In your case, if they charged the same price as newer stuff, I'd buy the older. For a premium price, I may not unless I was intimately familiar with what 3 years of age does to the blend.


----------



## MarkC (Jul 4, 2009)

IHT said:


> i don't consider 3 yrs "aged".


Um...okay. But surely you'll agree that, whatever "aged" is, a tin sealed three years ago is somewhat closer to it than one sealed last week? I'm pretty new at this, but I'll go further out on a limb and suggest that it would be somewhere in the neighborhood of three years closer...


----------



## MarkC (Jul 4, 2009)

Well, that was certainly a smart alec post...sorry. I'll go get my first cup of coffee now...


----------



## drastic_quench (Sep 12, 2008)

None, unless it's a one off blend. For instance, if I really loved Christmas Cheer 2002, I guess I would have to shell out quite a bit because they'll never be another 02 - and then the age is just a bonus.

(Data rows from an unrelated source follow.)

(* ===== verification/PipelineSpec.v ===== *)
(** The detectors do not panic on the events of the sessions, and the block they make of
    one does not depend on the events before it. *)
From S2P Require Import Prelude GoLib Trie TrieSpec SpyEvent DataBlock Detectors AgentSpec Pipeline.
Open Scope Z_scope.
Open Scope bpf_scope.

(** * Events that no detector panics on *)

Lemma for_attributes_returns {A} (body : KeyValue -> A -> go_result A) e a :
  event_ok e -> (forall kv a, kv_ok kv -> exists a', body kv a = Returned a') ->
  exists a', for_attributes body e a = Returned a'.
Proof.
  intros [Hwf Hok] Hbody. rewrite (for_attributes_fold _ _ (attributes e)) by by split.
  revert a. induction Hok as [|kv kvs Hkv _ IH]; intros a; cbn [go_fold]; [eauto|].
  destruct (Hbody kv a Hkv) as [a' ->]. apply IH.
Qed.

Lemma GetUintUserAttribute_returns e key : event_ok e -> exists v, GetUintUserAttribute e key = Returned v.
Proof.
  intros [Hwf Hok]. unfold GetUintUserAttribute. rewrite GetUserAttribute_first by done.
  induction Hok as [|kv kvs Hkv _ IH]; cbn [first_with]; [eauto|].
  destruct (Key kv =? key)%string; [by apply GetUintValue_returns | exact IH].
Qed.

Lemma label_switch_returns cases kv labels :
  (forall key f, (key, f) ∈ cases -> exists labels', f kv labels = Returned labels') ->
  exists labels', label_switch cases kv labels = Returned labels'.
Proof.
  induction cases as [|[key f] cases IH]; intros Hf; cbn [label_switch]; [eauto|].
  destruct (Key kv =? key)%string; [apply (Hf key); by left|]. apply IH. intros key' f' H. apply (Hf key').
  by right.
Qed.

Section Pipeline.
Context (boot : Z) (fmt : Z -> list Z).

Lemma int_label_returns label f kv labels :
  kv_ok kv -> exists labels', int_label label f kv labels = Returned labels'.
Proof. intros Hkv. unfold int_label. destruct (GetUintValue_returns kv Hkv) as [v ->]. by eexists. Qed.
Lemma time_label_returns label kv labels :
  kv_ok kv -> exists labels', time_label boot fmt label kv labels = Returned labels'.
Proof. intros Hkv. unfold time_label. destruct (GetUintValue_returns kv Hkv) as [v ->]. by eexists. Qed.
Lemma string_label_returns label f kv labels :
  exists labels', string_label label f kv labels = Returned labels'.
Proof. by eexists. Qed.

Ltac switch_returns :=
  apply label_switch_returns; intros key f Hf;
  repeat (apply elem_of_cons in Hf as [[= -> ->] | Hf];
          [auto using int_label_returns, time_label_returns, string_label_returns|]);
  by apply elem_of_nil in Hf.

Lemma formats_return e :
  event_ok e ->
  (exists l, formatOffcpuLabels boot fmt e = Returned l) /\ (exists l, formatFutexSnoopLabels e = Returned l) /\
  (exists l, formatSyscallLabels e = Returned l) /\ (exists l, formatCacheStat e = Returned l).
Proof.
  intros He. split_and!.
  - apply for_attributes_returns; [done|]. intros kv labels Hkv. switch_returns.
  - unfold formatFutexSnoopLabels. edestruct (for_attributes_returns (A := AttributeMap)) as [l Hl];
      [exact He | | rewrite Hl; by eexists]. intros kv labels Hkv. switch_returns.
  - unfold formatSyscallLabels. edestruct (for_attributes_returns (A := AttributeMap)) as [l Hl];
      [exact He | | rewrite Hl; by eexists]. intros kv labels Hkv. switch_returns.
  - apply for_attributes_returns; [done|]. intros kv labels Hkv. switch_returns.
Qed.

(** * The CPU detector *)

(** Every list of tries has one trie. *)
Definition tries_ok (m : gmap string (list (option Trie))) : Prop :=
  forall app l, m !! app = Some l -> exists t, l = [Some t] /\ trie_wf t.

Record cpu_ok (c : CpuDetector) : Prop := {
  co_tries : tries_ok (tries c);
  co_dom : forall app, is_Some (previousTries c !! app) -> is_Some (tries c !! app)
}.

Lemma initializeTries_ok app c : cpu_ok c -> cpu_ok (initializeTries app c).
Proof.
  intros [Ht Hd]. unfold initializeTries. destruct (previousTries c !! app) eqn:E; [by split|].
  split; cbn [tries previousTries].
  - intros a l. rewrite lookup_insert_Some. intros [[_ <-] | [_ H]]; [exists New; split; [done | apply New_wf]|].
    by eapply Ht.
  - intros a [x Hx]. rewrite lookup_insert_Some in Hx. rewrite lookup_insert. case_decide; [done|].
    destruct Hx as [[-> _] | [_ Hx]]; [done | by apply Hd].
Qed.

Lemma new_cpu_ok : cpu_ok NewCpuDetector.
Proof.
  apply initializeTries_ok. split; cbn [tries previousTries]; [intros app l H | intros app [x H]]; done.
Qed.

Lemma collect_returns app stack v c :
  cpu_ok c -> exists c', collect app stack v c = Returned c' /\ cpu_ok c' /\ Server c' = Server c /\
    uploads c' = uploads c /\ ticking c' = ticking c.
Proof.
  intros Hc. unfold collect. destruct (0 <? length stack)%nat; [|by exists c].
  set (c1 := match tries c !! app with Some _ => c | None => initializeTries app c end).
  assert (Hc1 : cpu_ok c1) by (unfold c1; destruct (tries c !! app); [done | by apply initializeTries_ok]).
  assert (Hs : Server c1 = Server c /\ uploads c1 = uploads c /\ ticking c1 = ticking c).
  { unfold c1. destruct (tries c !! app); [done|]. unfold initializeTries. by destruct (previousTries c !! app). }
  assert (Hhas : is_Some (tries c1 !! app)).
  { unfold c1. destruct (tries c !! app) eqn:E; [by rewrite E|]. unfold initializeTries.
    destruct (previousTries c !! app) eqn:Ep; [|cbn [tries]; by rewrite lookup_insert_eq].
    destruct (co_dom c Hc app) as [l1 Hl1]; [by rewrite Ep | congruence]. }
  destruct Hhas as [l Hl]. destruct (co_tries c1 Hc1 app l Hl) as (t & -> & Ht).
  rewrite Hl. cbn [default from_option lookup list_lookup or_panic go_bind id].
  destruct (Insert_updates t stack v true Ht) as (t' & -> & Ht' & _). cbn [go_bind].
  eexists. split; [done|]. split; [|exact Hs]. split; cbn [tries previousTries].
  - intros a l'. rewrite lookup_insert_Some. intros [[_ <-] | [_ H]]; [by exists t'|]. by eapply (co_tries c1 Hc1).
  - intros a Ha. rewrite lookup_insert. case_decide; [done|]. by apply (co_dom c1 Hc1).
Qed.

(** What [oncpuHandler] reads, the rate apart. *)
Definition read_alike (a1 a2 : oncpu_attributes) : Prop :=
  oa_count a1 = oa_count a2 /\ oa_stack a1 = oa_stack a2 /\ oa_labels a1 = oa_labels a2.

Lemma oncpu_attribute_alike kv a1 a2 :
  kv_ok kv -> read_alike a1 a2 ->
  exists a1' a2', oncpu_attribute kv a1 = Returned a1' /\ oncpu_attribute kv a2 = Returned a2' /\ read_alike a1' a2'.
Proof.
  intros Hkv (H1 & H2 & H3). unfold oncpu_attribute. destruct (GetUintValue_returns kv Hkv) as [v ->].
  cbn [go_bind]. repeat case_match; do 2 eexists; (split; [reflexivity|]); (split; [reflexivity|]);
    unfold read_alike; cbn [oa_count oa_stack oa_labels]; rewrite ?H1, ?H2, ?H3; done.
Qed.

Lemma oncpu_attributes_alike e a1 a2 :
  event_ok e -> read_alike a1 a2 ->
  exists a1' a2', for_attributes oncpu_attribute e a1 = Returned a1' /\
    for_attributes oncpu_attribute e a2 = Returned a2' /\ read_alike a1' a2'.
Proof.
  intros [Hwf Hok]. rewrite !(for_attributes_fold _ _ (attributes e)) by by split.
  revert a1 a2. induction Hok as [|kv kvs Hkv _ IH]; intros a1 a2 Ha; cbn [go_fold]; [eauto|].
  destruct (oncpu_attribute_alike kv a1 a2 Hkv Ha) as (b1 & b2 & -> & -> & Hb). by apply IH.
Qed.

(** The block of an event does not depend on what was collected. *)
Definition cpu_block (server : string) (e : SpyEvent) : option DataBlock :=
  match cpu_ProcessEvent boot fmt e (NewCpuDetector <| Server := server |>) with
  | Returned (_, b) => b
  | _ => None
  end.
Definition mem_block (e : SpyEvent) : option DataBlock :=
  match mem_ProcessEvent e with Returned b => b | _ => None end.

(** What every event leaves alone. *)
Definition kept (c c' : CpuDetector) : Prop :=
  cpu_ok c' /\ Server c' = Server c /\ uploads c' = uploads c /\ ticking c' = ticking c.

Lemma kept_refl c : cpu_ok c -> kept c c.
Proof. by intros; repeat split; try apply co_tries; try apply co_dom. Qed.
#[local] Hint Resolve kept_refl : core.

Lemma set_rate_ok c r : cpu_ok c -> cpu_ok (c <| sampleRate := r |>).
Proof. intros [Ht Hd]. by split. Qed.

Lemma oncpuHandler_returns e c1 c2 :
  event_ok e -> cpu_ok c1 -> cpu_ok c2 -> Server c2 = Server c1 ->
  exists c1' c2' b, oncpuHandler e c1 = Returned (c1', b) /\ oncpuHandler e c2 = Returned (c2', b) /\
    kept c1 c1'.
Proof.
  intros He H1 H2 Hs. unfold oncpuHandler.
  set (a0 c := {| oa_count := 0; oa_stack := []; oa_rate := sampleRate c; oa_labels := NewAttributeMap |}).
  destruct (oncpu_attributes_alike e (a0 c1) (a0 c2) He) as (a1 & a2 & Ha1 & Ha2 & Hcount & Hstack & Hlabels);
    [repeat split; reflexivity|]. unfold a0 in Ha1, Ha2. rewrite Ha1, Ha2. cbn [go_bind Server].
  rewrite Hs. destruct (negb _).
  - destruct (collect_returns (Name e) (oa_stack a1) (oa_count a1) _ (set_rate_ok c1 (oa_rate a1) H1))
      as (c1' & -> & Hk).
    pose proof (collect_returns (Name e) (oa_stack a2) (oa_count a2) _ (set_rate_ok c2 (oa_rate a2) H2)) as Hc2.
    cbn beta iota in Hc2. rewrite Hs in Hc2. destruct Hc2 as (c2' & -> & _). cbn [go_bind]. by exists c1', c2', None.
  - rewrite Hcount, Hlabels. do 3 eexists. split; [reflexivity|]. split; [reflexivity|].
    split; [by apply set_rate_ok | done].
Qed.

Lemma cpu_ProcessEvent_returns e c :
  event_ok e -> cpu_ok c ->
  exists c', cpu_ProcessEvent boot fmt e c = Returned (c', cpu_block (Server c) e) /\ kept c c'.
Proof.
  intros He Hc. unfold cpu_block, cpu_ProcessEvent.
  destruct (formats_return e He) as ([l1 H1] & [l2 H2] & [l3 H3] & _).
  assert (Hval : forall key, exists v, GetUintUserAttribute e key = Returned v)
    by (intros key; by apply GetUintUserAttribute_returns).
  destruct (_ =? _)%string; [|destruct (_ =? _)%string; [|destruct (_ =? _)%string;
    [|destruct (_ =? _)%string; [|destruct (_ =? _)%string]]]]; [| |by eauto| | |by eauto].
  - unfold offcpuHandler. rewrite H1. cbn [go_bind]. destruct (Hval "dur_ms"%string) as [v ->].
    cbn [go_bind]. eauto.
  - edestruct (oncpuHandler_returns e c (NewCpuDetector <| Server := Server c |>)) as (c1 & c2 & b & -> & -> & Hk);
      [done | done | destruct new_cpu_ok; by split | done |]. eauto.
  - unfold futexsnoopHandler. rewrite H2. cbn [go_bind]. destruct (Hval "max_user_cnt"%string) as [v ->].
    cbn [go_bind]. eauto.
  - unfold syscallHandler. rewrite H3. cbn [go_bind]. destruct (Hval "dur_us"%string) as [v ->].
    cbn [go_bind]. eauto.
Qed.

Lemma mem_ProcessEvent_returns e : event_ok e -> mem_ProcessEvent e = Returned (mem_block e).
Proof.
  intros He. unfold mem_block, mem_ProcessEvent. destruct (_ =? _)%string; [|done]. unfold cachestatHandler.
  destruct (formats_return e He) as (_ & _ & _ & [l ->]). cbn [go_bind].
  destruct (GetUintUserAttribute_returns e "write_size" He) as [v ->]. done.
Qed.
End Pipeline.
(* ===== verification/EndToEnd.v ===== *)
(** The whole way: what the programs send becomes what is exported.  The properties of
    the machine, of the sessions and of the pipeline together. *)
From S2P Require Import Prelude Prog BpfMap Layout FutexSnoop Kernel Wire WireSpec WellTyped WellTypedProgs Machine MachineSpec.
From S2P Require Import GoLib Trie SpyEvent DataBlock Detectors Symtab SymtabSpec Sessions AgentSpec Pipeline.
From S2P Require Import PipelineSpec Delivery.
From stdpp Require Import relations.
Open Scope Z_scope.
Open Scope bpf_scope.

#[local] Arguments SetUserAttribute : simpl never.

(** * The sessions send events that no detector panics on *)

(** An event of a tool. *)
Record event_of (tool : string) (e : SpyEvent) : Prop := {
  eo_ok : event_ok e;
  eo_name : Name e = tool;
  eo_class : class_Event (Class_ e) = tool
}.

Lemma event_of_set tool e kv : event_of tool e -> kv_ok kv -> event_of tool (SetUserAttribute e kv).1.
Proof.
  intros [[Hwf Hok] Hn Hc] Hkv. destruct (SetUserAttribute_attributes e kv Hwf) as (Hwf' & Ha & _).
  split; [|by rewrite Name_set | by rewrite Class_set]. split; [done|]. rewrite Ha.
  apply Forall_take, Forall_app. by split; [|constructor].
Qed.

Lemma event_of_task tool pid tid comm e : event_of tool e -> event_of tool (set_task pid tid comm e).
Proof. intros [[[Hl Hc] Ha] Hn Hcl]. split; [split; [by split | done] | done | done]. Qed.

Lemma event_of_header now class tool : event_of tool (event_header now class tool).
Proof. split; [split; [by split | by constructor] | done | done]. Qed.

Ltac made_event :=
  repeat first [apply event_of_set; [|apply kv_ok_made; constructor] | apply event_of_task
               | apply event_of_header].

Section Sessions.
Context (bcc : Z -> Z -> bool -> bcc_symbol) (gof : Z -> option (list Z * list SimpleSymbolTableEntry)).
Context (evict : Z -> SymbolCache -> SymbolCache) (stack_map : Z -> option (list Z)) (now : Z) (Arch : string).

Now a blend that's still in production, I wouldn't value any higher. If you've got a five-year-old tin of Odyssey, whatever, so will I... in five years. If I want a bunch of five-year-old tins of Odyssey, all I need to do is buy them and wait. And at the rate I smoke, I probably wouldn't get to them for five years anyhow.


----------



## Contrabass Bry (May 3, 2010)

This has all been great advice and quells my anxiousness for picking up these tins locally.

I was not aware that "older stock" was/is still distributed through these websites. My (obviously incorrect) belief was that anything that is bought recently, was tinned recently. Seeing as how most covet their Virginias/Virginia blends that have had time do it's magic, I thought the only way to enjoy aged tobacco, was to buy it fresh and put it away.

Since ALL of my hobbies must fit within my $80/month allotment, I currently only have 4oz of decent tobacco. What I'm getting at, is I will not have any surplus to tide me over UNTIL newly tinned tobacco would reach the (meager) amount of aging that the local tins have on them.

I have had Blackwoods Flake in both new and 3yr old forms. Even though I've only been smoking pipes for 6 months, it is abundantly clear the difference that time has made. I love it fresh but with the age, to me, it's transcendental.

So really, it's down to a "quantity over quality" question. But now that many have stated that they still regularly purchse stock that is older, there is the added variable of "luck" in whether your particular e-tailer has older stock of that particular tobacco.

I will walk in faith that I will place an order and be provided some that has "started it's journey". 

Either way, I will still enjoy.

I appreciate everyones time and perspective on this matter.

Cheers!


----------



## IHT (Dec 27, 2003)

MarkC said:


> Um...okay. But surely you'll agree that, whatever "aged" is, a tin sealed three years ago is somewhat closer to it than one sealed last week? I'm pretty new at this, but I'll go further out on a limb and suggest that it would be somewhere in the neighborhood of three years closer...





MarkC said:


> Well, that was certainly a smart alec post...sorry. I'll go get my first cup of coffee now...


didn't take it that way.
i agree that 3 yrs old is closer to being aged than 3 weeks. 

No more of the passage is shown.